Route to AI Engineer, Data Scientist, Machine Learning Engineer teams building high-throughput services in the candidate's core stack.
Large-scale data processing and analysis (terabytes to petabytes). Machine learning & deep learning model development (Scikit-learn, Keras, XGBoost, LSTM, CNN). Scientific computing and statistical analysis with rigorous methodology. Data pipeline architecture (Bash, Perl, C++, SQL) on HPC clusters.
Data Engineer, Data Scientist, Machine Learning Engineer, Analytics Engineer.
On-site. Based in Setauket, US.
Targeting $130K+. Currently: Research Scientist.
Recruiter screen → hiring-manager review → technical conversation around Cosmic Muon Monitoring System, Jefferson Lab RICH Detector Analysis, ML Classification Projects.
Deepali's work in Data Engineer, Data Scientist, Machine Learning Engineer translates directly into adjacent domains with similar architecture, scale, and reliability needs.
The next pages convert the resume into a reusable proof index: production systems, platform architecture, org-wide pattern ownership, and technical leadership.
This reusable proof index maps common senior/staff engineering requirements to candidate proof. Role-specific addenda extend — not replace — this base matrix.
Requirement: Deliver on cosmic muon monitoring system at production scale.
Proof: Built automated daily monitoring pipeline (cron-based) predicting solar activity and space weather across multiple detector locations
Requirement: Deliver on jefferson lab rich detector analysis at production scale.
Proof: Processed terabytes of experimental data using HPC clusters; published results in leading peer-reviewed journal
Requirement: Deliver on ml classification projects at production scale.
Proof: Delivered multiclass classification models (Random Forest, XGBoost) and CNN-based image classification achieving high recall metrics
Requirement: Deliver on phenix experiment data analysis at production scale.
Proof: Analyzed petabytes of heavy-ion collision data; published as primary author in leading physics journals
Requirement: Ship work that requires large-scale data processing and analysis (terabytes to petabytes).

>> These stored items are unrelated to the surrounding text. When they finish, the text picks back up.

(* ===== verification/NfcDispatch.v ===== *)
(** * The route of an APDU ([src/transport/nfc_dispatch.c])

    SELECT, CTAP and U2F messages, GET RESPONSE and the probes of readers.  The
    NFC state is in the application; functions that only answer work on the
    state alone and [answer] puts it back.  Whether the caller holds the mutex
    makes no difference here: it is released while a protocol runs, and the
    state is read again afterwards. *)

From S2P Require Import Prelude Types Sha256 Cbor CtapParse CtapRequests Platform EcdsaDer.
From S2P Require Import StoreIndex TransportState Pin Storage PinStore Blob RecordFormat Store.
From S2P Require Import App RuntimeConfig ClientPin Policy Approval Response U2fApdu.
From S2P Require Import U2fSession U2fAdapter AssertionQueue UsbHid Commands UsbWorker.
From S2P Require Import NfcProtocol NfcSession.

Definition ZF_NFC_DESFIRE_SW_MORE : Z := 0x91AF.
Definition ZF_NFC_DESFIRE_SW_OK : Z := 0x9100.
Definition ZF_NFC_WORKER_EVT_STOP : Z := 1.
Definition ZF_NFC_WORKER_EVT_REQUEST : Z := 2.
Definition ZF_NFC_WORKER_EVT_TRACE : Z := 4.

Definition version_part1_or_2 : bytes := [0x04; 0x01; 0x01; 0x01; 0x00; 0x18; 0x05].
Definition version_part3 : bytes :=
  [0x04; 0xA1; 0xB2; 0xC3; 0xD4; 0xE5; 0xF6; 0x00; 0x00; 0x00; 0x00; 0x24; 0x04; 0x26].
Definition version_full : bytes := version_part1_or_2 ++ version_part1_or_2 ++ version_part3.

Definition zf_transport_nfc_exchange_busy (state : ZfNfcTransportState) : bool :=
  nf_processing state || nf_request_pending state || nf_response_ready state ||
  nf_iso4_tx_chain_active state || zf_transport_nfc_request_worker_active state.

Definition zf_transport_nfc_ctap_msg_p1p2_valid (apdu : ZfNfcApdu) : bool :=
  (Z.land (nap_p1 apdu) (u8 (Z.lnot ZF_NFC_CTAP_MSG_P1_GET_RESPONSE)) =? 0) && (nap_p2 apdu =? 0).

Definition zf_transport_nfc_ctap_msg_get_response_supported (apdu : ZfNfcApdu) : bool :=
  negb (Z.land (nap_p1 apdu) ZF_NFC_CTAP_MSG_P1_GET_RESPONSE =? 0).

(** [memmove] to the arena. *)
Definition arena_put (state : ZfNfcTransportState) (offset : Z) (data : bytes) : ZfNfcTransportState :=
  state <| nf_arena := (fun arena => buf_write arena offset data) <$> nf_arena state |>.
Definition zf_transport_nfc_handle_native_desfire_locked (state : ZfNfcTransportState)
    (additional_frame : bool) : M W (bool * ZfNfcTransportState) :=
  let* state := zf_transport_nfc_note_ui_stage_locked state
                  (if nf_applet_selected state then ZfNfcUiStageAppletSelected else ZfNfcUiStageAppletWaiting) in
  let '(frame, version) := if negb additional_frame then (1, version_more)
                           else if 2 <=? nf_desfire_probe_frame state then (0, version_final)
                           else (2, version_more) in
  zf_transport_nfc_send_iso_response_preserving_replay (state <| nf_desfire_probe_frame := frame |>) version false.

(** ** Discovery *)

Definition zf_transport_nfc_send_ats (state : ZfNfcTransportState) : M W (bool * ZfNfcTransportState) :=
  let ats := nf_ats_data state in
  if (ats_tl ats =? 0) || (32 <? ats_tl ats) then ret (false, state)
  else if negb (len (ats_bytes ats) =? ats_tl ats) then ret (false, state)
  else zf_transport_nfc_send_frame state (ats_bytes ats).

(** A new activation: nothing of the last one is left. *)
Definition restart_activation (state : ZfNfcTransportState) (iso4_active : bool) : M W ZfNfcTransportState :=
  let state := state <| nf_applet_selected := false |> <| nf_desfire_probe_frame := 0 |> in
  let state := zf_transport_nfc_reset_exchange_locked (zf_transport_nfc_cancel_current_request_locked state) in
  let state := zf_transport_nfc_clear_tx_chain (zf_transport_nfc_clear_last_iso_response state) in
  zf_transport_nfc_note_ui_stage_locked
    (state <| nf_iso_pcb := ZF_NFC_PCB_BLOCK |> <| nf_iso_cid_present := false |> <| nf_iso_cid := 0 |>
           <| nf_iso4_active := iso4_active |>) ZfNfcUiStageAppletWaiting.

Definition zf_transport_nfc_handle_rats_locked (app : ZerofidoApp) (state : ZfNfcTransportState) :
    M W (NfcCommand * ZerofidoApp) :=
  let* state := restart_activation state true in
  let* (_, state) := zf_transport_nfc_send_ats state in
  ret (zf_transport_nfc_finish_unlocked (with_nfc app state) true NfcCommandContinue).

Definition zf_transport_nfc_handle_poll_restart_locked (app : ZerofidoApp) (state : ZfNfcTransportState) :
    M W (NfcCommand * ZerofidoApp) :=
  let* state := restart_activation state false in
  ret (zf_transport_nfc_finish_unlocked (with_nfc app state) true NfcCommandReset).

(** ** Payloads *)

(** After an answer the block is remembered, in case it is repeated. *)
Definition remember_if (sent : bool) (state : ZfNfcTransportState) (request_pcb : Z) (payload : bytes) :
    ZfNfcTransportState :=
  if sent then zf_transport_nfc_remember_complete_i_block_locked state request_pcb payload else state.

Definition remember_answer (app : ZerofidoApp) (m : M W (bool * ZfNfcTransportState)) (request_pcb : Z)
    (payload : bytes) : M W ZerofidoApp :=
  let* (sent, state) := m in ret (with_nfc app (remember_if sent state request_pcb payload)).

(** An APDU is handed to the route. *)
Definition route_apdu (app : ZerofidoApp) (state : ZfNfcTransportState) (apdu payload : bytes) (request_pcb : Z) :
    M W (NfcCommand * ZerofidoApp) :=
  let* (handled, app) := zf_transport_nfc_handle_apdu_locked app state apdu in
  ret (NfcCommandContinue, with_nfc app (remember_if handled (nfc_of app) request_pcb payload)).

Proof: Demonstrated at prior roles.
Requirement: Ship work that requires machine learning & deep learning model development (scikit-learn, keras, xgboost, lstm, cnn).
Proof: Demonstrated at prior roles.
github.com/deepssharma — public repositories, contribution activity, and open source project surfaces.
https://gethiringfunnel.com/u/deepali-sharma
Hosted candidate portfolio with positioning, proof points, and conversion kit surface for recruiter routing.
www.linkedin.com/in/deepali-sharma-a83a126
Professional profile and recruiter connection path.
deepssharma.github.io
Additional portfolio and technical writing surface.
This kit is designed to survive internal forwarding. The fastest next step is a recruiter screen, hiring-manager review, referral handoff, or direct call.
Primary fit: AI Engineer, Data Scientist, Machine Learning Engineer.
Ask about availability to discuss a senior/staff engineering opportunity.
Handoff email with routing context for internal referral.
Direct phone action for recruiter screen or same-day routing.
Persistent candidate surface for routing, resume, and proof surfaces.
Professional profile and recruiter connection path.
Public engineering surface, repositories, and OSS project path.
Deepali Sharma is a Setauket, US-based AI Engineer. Track record across 0 roles with expertise in . Best fit: AI Engineer, Data Scientist, Machine Learning Engineer.